Delicious Main Dish with Honey –
Moroccan Lamb Stew
One of the most interesting things I’m learning as I’m researching honey recipes is that honey has been a staple ingredient in many cuisines. I’ve found Mediterranean, Mexican, Indian, Island and other honey recipes over time. Tonight’s recipe comes from Morocco and is a main dish. The name for this Moroccan Lamb Stew is Mrouzia and often is cooked in a tagine (a kind of covered casserole dish used in Morocco). We can’t wait to try this recipe with some brown rice pilaf and perhaps a tomato/cucumber salad.
Grass Fed Lamb Is Healthy
One of my health mentors only eats organic grass fed lamb, when she eats meat. So, I started to research whether grass fed lamb is a healthy choice, and here is what I found.
The Recipe
Moroccan Lamb Stew
Ingredients
- 3 lbs of lamb (shoulder, neck or shanks) cut into 3" pieces
- 2 teaspoons Ras El Hanout
- 2 teaspoons ground ginger
- 1 1/2 teaspoons salt
- 1 teaspoon pepper
- 1/2 teaspoon turmeric
- 1/2 teaspoon saffron threads, crumbled
- ____________________________
- Ras El Hanout:
- 2 teaspoons ground ginger
- 2 teaspoons ground cardamon
- 2 teaspoons ground mace
- 1 teaspoon cinnamon
- ` teaspoon ground allspice
- 1 teaspoon ground coriander seeds
- 1 teaspoon ground nutmeg
- 1 teaspoon turmeric
- 1/2 teaspoon ground black pepper
- 1/2 teaspoon ground white pepper
- 1/2 teaspoon ground cayenne pepper
- 1/2 teaspoon ground anise seeds
- 1/4 teaspoon ground cloves
- ______________________________
- 2 medium onions, grated
- 3 cloves of garlic, pressed or finely chopped
- 2 small pieces (2 to 3") of cinnamon stick
- 1/2 cup unsalted butter
- 3 cups water
- ________________________________
- 1 1/2 cups dark golden or sultana raisins
- 1/2 cup Bee Wild raw honey, or to taste
- 1 teaspoon ground cinnamon
- 1/2 cup blanched almonds
Instructions
- Make Ras El Hanout by putting all ingredients in a bowl and mixing well. We suggest you store this spice mixture in a pint canning jar with lid.

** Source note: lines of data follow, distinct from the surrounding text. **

(** C5. Validation fails exactly when an id type is not one of the two
    values of the enumeration, the name of the mother or of the hospital has
    no length from 2 to 100, the birth date has not the shape [YYYY-MM-DD],
    or an id is absent or not an integer; a failure carries at least one
    reason. Validation is a function of the body alone: it reads and writes
    no state, and what it accepts it hands on as it was sent; on what it
    accepts, the two tests of the id types at the head of [save_data] pass. *)
Theorem validation_fails_exactly_on_invalid_input (raw : RawBirthData) :
  ((exists e, validate is_digit raw = inl e) <-> invalid is_digit raw) /\
  (forall e, validate is_digit raw = inl e -> e <> []) /\
  (forall data, validate is_digit raw = inr data ->
     as_sent raw data /\
     pystr_in (BirthData.father_id_type data) id_types = true /\
     pystr_in (BirthData.mother_id_type data) id_types = true).
Proof.
  assert (Hinv : invalid is_digit raw <->
    failed (literal_field id_types (raw_father_id_type raw)) \/
    failed (literal_field id_types (raw_mother_id_type raw)) \/
    failed (str_field 2 100 (raw_mother_name raw)) \/
    failed (str_field 2 100 (raw_hospital_name raw)) \/
    failed (pattern_field is_digit birth_date_pattern (raw_birth_date raw)) \/
    failed (int_field (raw_father_id raw)) \/
    failed (int_field (raw_mother_id raw))).
  { unfold invalid.
    rewrite !literal_field_failed, !str_field_failed,
      (pattern_field_failed is_digit), !int_field_failed. reflexivity. }
  destruct (validate_cases is_digit raw)
    as [(e & He & Hne & Hfail)|(data & Hd & H1 & H2 & H3 & H4 & H5 & H6 & H7)].
  - split; [|split].
    + split; [intros _; now apply Hinv | intros _; eauto].
    + intros e' He'. congruence.
    + intros data Hd. congruence.
  - split; [|split].
    + split; [intros [e He]; congruence|].
      intros Hi. apply Hinv in Hi. exfalso.
      unfold failed in Hi.
      rewrite H1, H2, H3, H4, H5, H6, H7 in Hi.
      repeat destruct Hi as [[e Hi]|Hi]; try discriminate.
      destruct Hi as [e Hi]. discriminate.
    + intros e He. congruence.
    + intros data' Hd'. assert (data' = data) by congruence. subst data'.
      apply literal_field_ok in H1 as [H1 I1], H3 as [H3 I3].
      apply int_field_ok in H2, H4.
      apply str_field_ok in H5 as [H5 _], H6 as [H6 _].
      apply pattern_field_ok in H7 as [H7 _].
      split; [unfold as_sent; repeat split; assumption|].
      split; now apply pystr_in_In.
Qed.

(** C6. The birth date is checked against the pattern and nothing else: a
    body that is accepted is accepted with any other birth date of the shape
    [YYYY-MM-DD] in its place, whether that is a day of the calendar or not.
    ["2024-13-40"] has the shape, is no day of the calendar, and is
    accepted. *)
Theorem only_the_shape_of_the_date_is_checked
    (raw : RawBirthData) (data : BirthData.t) :
  (forall c, ascii_digit c = true -> is_digit c = true) ->
  validate is_digit raw = inr data ->
  (forall s, lexical_date is_digit s -> ~ calendar_valid s ->
     validate is_digit (with_birth_date raw s)
       = inr (set_birth_date data s)) /\
  lexical_date is_digit (py "2024-13-40") /\
  ~ calendar_valid (py "2024-13-40") /\
  validate is_digit (with_birth_date raw (py "2024-13-40"))
    = inr (set_birth_date data (py "2024-13-40")).
Proof.
  intros Hascii Hok.
  assert (Hany : forall s, lexical_date is_digit s ->
            validate is_digit (with_birth_date raw s)
            = inr (set_birth_date data s)).
  { intros s Hs.
    destruct (validate_cases is_digit raw)
      as [(e & He & _)|(data' & Hd & H1 & H2 & H3 & H4 & H5 & H6 & H7)];
      [congruence|].
    assert (data' = data) by congruence. subst data'.
    unfold validate, with_birth_date.
    cbn [raw_father_id_type raw_father_id raw_mother_id_type raw_mother_id
         raw_mother_name raw_hospital_name raw_birth_date].
    rewrite H1, H2, H3, H4, H5, H6.
    apply birth_date_pattern_lexical in Hs.
    unfold pattern_field. rewrite Hs. reflexivity. }
  assert (Hshape : lexical_date is_digit (py "2024-13-40")).
  { unfold lexical_date. do 8 eexists. split; [reflexivity|].
    repeat constructor; apply Hascii; reflexivity. }
  split; [intros s Hs _; now apply Hany|].
  split; [exact Hshape|]. split; [|now apply Hany].
  intros (y1 & y2 & y3 & y4 & m1 & m2 & d1 & d2 & E & _ & _ & Hm & _).
  vm_compute in E. injection E as <- <- <- <- <- <- <- <-.
  vm_compute in Hm. destruct Hm as [_ Hm]. apply Hm. reflexivity.
Qed.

- Make a dry rub with the first set of spices, rub the lamb with the spices, place them in a sealed plastic bag, and refrigerate overnight.
- Soak raisins in lukewarm water until they plump. Drain the raisins.
- Brown the meat, onions, and garlic in butter. Use a heavy duty pan (I like ceramic coated cast iron.)
- Add the water and bring to a boil. Lower the temperature, cover the pan, and simmer the meat, onions, and garlic for about 2 hours.
- Add the drained raisins, honey, and cinnamon.
- You may need to add a bit more water to cover the raisins.
- Cover the pan again and cook for another half hour.
- Toast the almonds.
- When the cooking time is over, serve the Lamb Stew, sprinkled with toasted almonds.